The sculpture is both shelter and monument. A site of connection with the sacred burial grounds, it is positioned to refocus the gaze onto the lesser-known queen’s pyramids. The sound and scent are activated by the gusts of wind that regularly sweep through the plateau and act as an ethereal echo of rituals performed there many centuries ago. Serving as both a remembrance of history and an invitation to connect these narratives to the present, the work sets out to make the invisible work of generations of under-recognized women visible once more.

ArteEast: This March you will be participating in an artist residency at Shangri La in Honolulu, Hawaii. What will you be working on during your time there?

SG: I’m working on a new series of abstract paintings that are rooted in an experience I had reading Attar’s Conference of The Birds with a group of women artists, poets, writers and activists during the height of the 2020 quarantine.  Led by artist Amitis Motavali, we read the book to each other as an act of care and community.  It was a very powerful experience that shifted the way I thought about my practice as an artist.  During our gathering I began sketching abstracted pigeon tower shapes (related to One I Call, 2017) and the shapes quickly morphed into bodies, particularly,  femme bodies inspired by some of the women present at the gatherings.  I began connecting Attar’s narrative of seeking strength in community with mythologies of sacred and magical birds of ancient Egypt that I had been researching.  During the residency I will be continuing that research and developing the body of work. I will also be exhibiting some of the works at Shangri La and the Honolulu Museum of Art. 

ArteEast: How has your work evolved since public sculpture has played a more prominent role within your practice?

SG: With every new site-specific public sculpture I create I become more in tune with the ways in which this way of working expands my practice as an artist and my relationship with sites and publics. I find the process extremely rewarding in that it invites a different and broader audience and it demystifies and democratizes the experience of interacting with art in shared public space.  The dialogue that arises and the power dynamic between the artwork and viewer shifts, giving agency to the viewer that doesn’t exist when encountering art in institutional spaces. I have become more invested in doing these kinds of projects that engage different publics and break the barrier created by  institutional contexts.
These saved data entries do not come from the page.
(** JSX attributes are evaluated left to right into one props object; a
    later attribute or spread overrides an earlier key. *)
Inductive JsxAttr : Type :=
  | Attr (key : string) (value : PropValue)
  | Spread (object : gmap string PropValue).

Definition jsx_props (attributes : list JsxAttr) : gmap string PropValue :=
  foldl (λ acc a,
           match a with
           | Attr k v => <[k := v]> acc
           | Spread m => m ∪ acc
           end) ∅ attributes.

Definition jsx (type : ElementType) (attributes : list JsxAttr)
    (children : list Element) : Element :=
  Elem type (jsx_props attributes) children.

(** Props received by a component that accepts the attributes of a host
    element ([React.ComponentPropsWithRef<...>]): the attribute object and
    the [children]. *)
Record Props : Type := {
  attrs : gmap string PropValue;
  children : option (list Element)
}.

(** [{children}] in JSX: [undefined] renders nothing. *)
Definition child_nodes (c : option (list Element)) : list Element :=
  default [] c.

(** Object rest in a destructuring pattern: the object without the keys
    that were bound by name. *)
Definition rest_props (bound : list string) (p : gmap string PropValue)
    : gmap string PropValue :=
  foldr delete p bound.

(** ** Imported packages *)

(** What the components import from outside the repository.  [clsx] and
    [twMerge] are the two functions behind [cn]; [useSidebar] is the
    proqio-ui hook, which reads the sidebar context of the render in
    progress ([RenderContext] stands for that ambient React state) and
    whose result carries a [state] field. *)
Record Imports : Type := {
  clsx : list ClassValue -> Outcome string;
  twMerge : string -> Outcome string;
  RenderContext : Type;
  SidebarContext : Type;
  useSidebar : RenderContext -> Outcome SidebarContext;
  state : SidebarContext -> string
}.

(** ** src/utils/cn.ts *)

Definition cn (L : Imports) (values : list ClassValue) : Outcome string :=
  v ← clsx L values; twMerge L v.

(** ** @/utils/get-initials *)

(** Modelled from the spec: the scan behind [getInitials], whose file is
    missing from the sources; it keeps the first character of every
    space-separated word. *)
Fixpoint initials_from (word_start : bool) (s : string) : string :=
  match s with
  | EmptyString => EmptyString
  | String c rest =>
      if Ascii.eqb c " "%char then initials_from true rest
      else if word_start then String c (initials_from false rest)
      else initials_from false rest
  end.

(** Modelled from the spec: [getInitials] ('@/utils/get-initials') is
    imported by the header but its file is missing from the sources.  The
    spec describes it only as a trivial initials computation on a name:
    the first character of each space-separated word of the name. *)
Definition getInitials (name : string) : string :=
  initials_from true name.

(** ** src/components/layout/app-header.tsx *)

Section AppHeader.
Context (L : Imports).

Definition Header (p : Props) : Outcome Element :=
  let className := attrs p !! "className" in
  let props := rest_props ["className"] (attrs p) in
  c ← cn L [CVString "flex h-14 items-center justify-between border-b border-slate-200 bg-white px-6 dark:border-slate-800 dark:bg-slate-950";
            class_value className];
  mret (jsx (Tag "header") [Attr "className" (PStr c); Spread props]
            (child_nodes (children p))).

Definition HeaderSection (p : Props) : Outcome Element :=
  let className := attrs p !! "className" in
  let props := rest_props ["className"] (attrs p) in
  c ← cn L [CVString "flex items-center gap-3"; class_value className];
  mret (jsx (Tag "div") [Attr "className" (PStr c); Spread props]
            (child_nodes (children p))).

(** [children = 'Infinitus']: the default applies when [children] is
    [undefined]. *)
Definition HeaderBrand (p : Props) : Outcome Element :=
  let children := default [Text "Infinitus"] (children p) in
  let className := attrs p !! "className" in
  let props := rest_props ["className"] (attrs p) in
  c ← cn L [CVString "text-base font-semibold text-slate-900 dark:text-white";
            class_value className];
  mret (jsx (Tag "span") [Attr "className" (PStr c); Spread props] children).

(** [children] is not bound by the pattern, so it stays in [...props]
    and reaches the [div] through the spread. *)
Definition HeaderDivider (p : Props) : Outcome Element :=
  let className := attrs p !! "className" in
  let props := rest_props ["className"] (attrs p) in
  c ← cn L [CVString "h-5 w-px bg-slate-200 dark:bg-slate-700";
            class_value className];
  mret (jsx (Tag "div")
            [Attr "className" (PStr c); Attr "aria-hidden" (PStr "true");
             Spread props]
            (child_nodes (children p))).

Definition HeaderCompanyLogo (p : Props) : Outcome Element :=
  let src := attrs p !! "src" in
  let alt := default (PStr "Company logo") (attrs p !! "alt") in
  let className := attrs p !! "className" in
  let props := rest_props ["src"; "alt"; "className"] (attrs p) in
  if prop_truthy src then
    c ← cn L [CVString "h-7 w-auto rounded object-contain";
              class_value className];
    mret (jsx (Tag "img")
              [Attr "src" (default (PStr "") src); Attr "alt" alt;
               Attr "className" (PStr c); Spread props]
              (child_nodes (children p)))
  else
    c ← cn L [CVString "flex h-7 w-7 items-center justify-center rounded bg-slate-100 dark:bg-slate-800";
              class_value className];
    mret (jsx (Tag "div") [Attr "className" (PStr c)]
           [jsx (Tag "svg")
              [Attr "xmlns" (PStr "http://www.w3.org/2000/svg");
               Attr "viewBox" (PStr "0 0 24 24");
               Attr "fill" (PStr "none");
               Attr "stroke" (PStr "currentColor");
               Attr "strokeWidth" (PStr "1.5");
               Attr "strokeLinecap" (PStr "round");
               Attr "strokeLinejoin" (PStr "round");
               Attr "className" (PStr "h-4 w-4 text-slate-500 dark:text-slate-400");
               Attr "aria-label" alt]
              [jsx (Tag "path")
                 [Attr "d" (PStr "M3 21h18M3 7l9-4 9 4M4 7v14M20 7v14M9 21V9h6v12")]
                 []]]).

Record HeaderUserAvatarProps : Type := {
  src : option string;
  name : option string;
  className : option string
}.

Definition HeaderUserAvatar (p : HeaderUserAvatarProps) : Outcome Element :=
  let src := src p in
  let name := default "User" (name p) in
  let className := className p in
  let initials := getInitials name in
  c ← cn L [CVString "rounded-full outline-none ring-offset-2 focus-visible:ring-2 focus-visible:ring-slate-400";
            from_option CVString CVUndefined className];
  mret (jsx (Component "proqio-ui" "DropdownMenu") []
    [jsx (Component "proqio-ui" "DropdownMenuTrigger") [Attr "asChild" (PBool true)]
       [jsx (Tag "button")
          [Attr "type" (PStr "button");
           Attr "className" (PStr c);
           Attr "aria-label" (PStr ("User menu for " +:+ name))]
          [if string_truthy src then
             jsx (Tag "img")
               [Attr "src" (PStr (default "" src)); Attr "alt" (PStr name);
                Attr "className" (PStr "h-8 w-8 rounded-full object-cover")]
               []
           else
             jsx (Tag "div")
               [Attr "className" (PStr "flex h-8 w-8 items-center justify-center rounded-full bg-indigo-600 text-white")]
               [jsx (Tag "span") [Attr "className" (PStr "text-xs font-semibold")]
                  [Text initials]]]];
     jsx (Component "proqio-ui" "DropdownMenuContent") [Attr "align" (PStr "end")]
       [jsx (Component "proqio-ui" "DropdownMenuItem") [] [Text "Profile"];
        jsx (Component "proqio-ui" "DropdownMenuItem") [] [Text "Settings"];
        jsx (Component "proqio-ui" "DropdownMenuItem") [] [Text "Sign out"]]]).

End AppHeader.

(** ** src/components/layout/app-sidebar.tsx (Heroicons revision) *)

(** A [key] given to a list entry is kept as the pseudo-attribute
    ["key"]. *)
Module AppSidebarHeroicons.

Record NavItem : Type := {
  label : string;
  to : string;
  Icon : ElementType
}.

Definition navItems : list NavItem :=
  [ {| label := "Home"; to := "/";
       Icon := Component "@heroicons/react/24/outline" "HomeIcon" |} ].

(** The callback passed to [navItems.map]. *)
Definition navEntry (item : NavItem) : Element :=
  let '{| label := label; to := to; Icon := Icon |} := item in
  jsx (Component "proqio-ui" "SidebarMenuItem") [Attr "key" (PStr to)]
    [jsx (Component "proqio-ui" "SidebarMenuButton")
       [Attr "asChild" (PBool true); Attr "tooltip" (PStr label);
        Attr "className" (PStr "group-data-[collapsible=icon]:mx-auto")]
       [jsx (Component "@tanstack/react-router" "Link") [Attr "to" (PStr to)]
          [jsx Icon [Attr "className" (PStr "size-4")] [];
           jsx (Tag "span") [] [Text label]]]].

Definition AppSidebar (L : Imports) (ctx : RenderContext L) : Outcome Element :=
  sidebar ← useSidebar L ctx;
  let state := state L sidebar in
  let isExpanded := String.eqb state "expanded" in
  c ← cn L [CVString "flex";
            CVString (if isExpanded then "justify-end" else "justify-center")];
  mret (jsx (Component "proqio-ui" "Sidebar")
          [Attr "collapsible" (PStr "icon");
           Attr "className" (PStr "absolute h-(--content-height) max-h-(--content-height)")]
          [jsx (Component "proqio-ui" "SidebarHeader") [Attr "className" (PStr c)]
             [jsx (Component "proqio-ui" "SidebarTrigger") []
                [if isExpanded then
                   jsx (Component "@heroicons/react/24/outline" "ChevronDoubleLeftIcon")
                     [Attr "className" (PStr "size-4")] []
                 else
                   jsx (Component "@heroicons/react/24/outline" "ChevronDoubleRightIcon")
                     [Attr "className" (PStr "size-4")] []]];
           jsx (Component "proqio-ui" "SidebarContent") []
             [jsx (Component "proqio-ui" "SidebarMenu") [] (navEntry <$> navItems)];
           jsx (Component "proqio-ui" "SidebarRail") [] []]).

End AppSidebarHeroicons.

(** ** src/components/layout/app-sidebar.tsx (lucide revision) *)

Module AppSidebarLucide.

Record NavItem : Type := {
  label : string;
  to : string;
  Icon : ElementType
}.

Definition navItems : list NavItem :=
  [ {| label := "Home"; to := "/"; Icon := Component "lucide-react" "House" |} ].

(** The callback passed to [navItems.map]. *)
Definition navEntry (item : NavItem) : Element :=
  let '{| label := label; to := to; Icon := Icon |} := item in
  jsx (Component "proqio-ui" "SidebarMenuItem") [Attr "key" (PStr to)]
    [jsx (Component "proqio-ui" "SidebarMenuButton")
       [Attr "asChild" (PBool true); Attr "tooltip" (PStr label);
        Attr "className" (PStr "group-data-[collapsible=icon]:mx-auto")]
       [jsx (Component "@tanstack/react-router" "Link") [Attr "to" (PStr to)]
          [jsx Icon [Attr "className" (PStr "size-4")] [];
           jsx (Tag "span") [] [Text label]]]].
I find this process ideal since my work addresses histories of folks who have been marginalized by institutions and political structures. The sculptures act as informal public monuments, particularly the women whose invisible labor has been neglected, lost or erased. 

ArteEast: What and who are some of your major creative influences, and why?

SG: I’m currently rereading (voraciously) all of Octavia E Butler’s work, and thinking about ways that she is able to address the complexity of human relationships, shared trauma and the building of better worlds and futures out of these traumas. Another current obsession and inspiration is the work of bell hooks, in particular All About Love. The idea that love is an action and an action one performs in communion with others is moving and inspirational.  I find that I have come to think of art in those terms. When at it’s best, art moves us closer together.  

As a result, I’ve been thinking a lot about futures and ways in which artists’ communities can continue to exist in secure and sustainable ways. The art market has proven so ineffective, so what other worlds can we imagine together?

ArteEast: What are you currently working on and do you have any shows or projects upcoming in 2023-2024? 

SG: That is what I’m working on right now: researching, having conversations about and imagining this new space.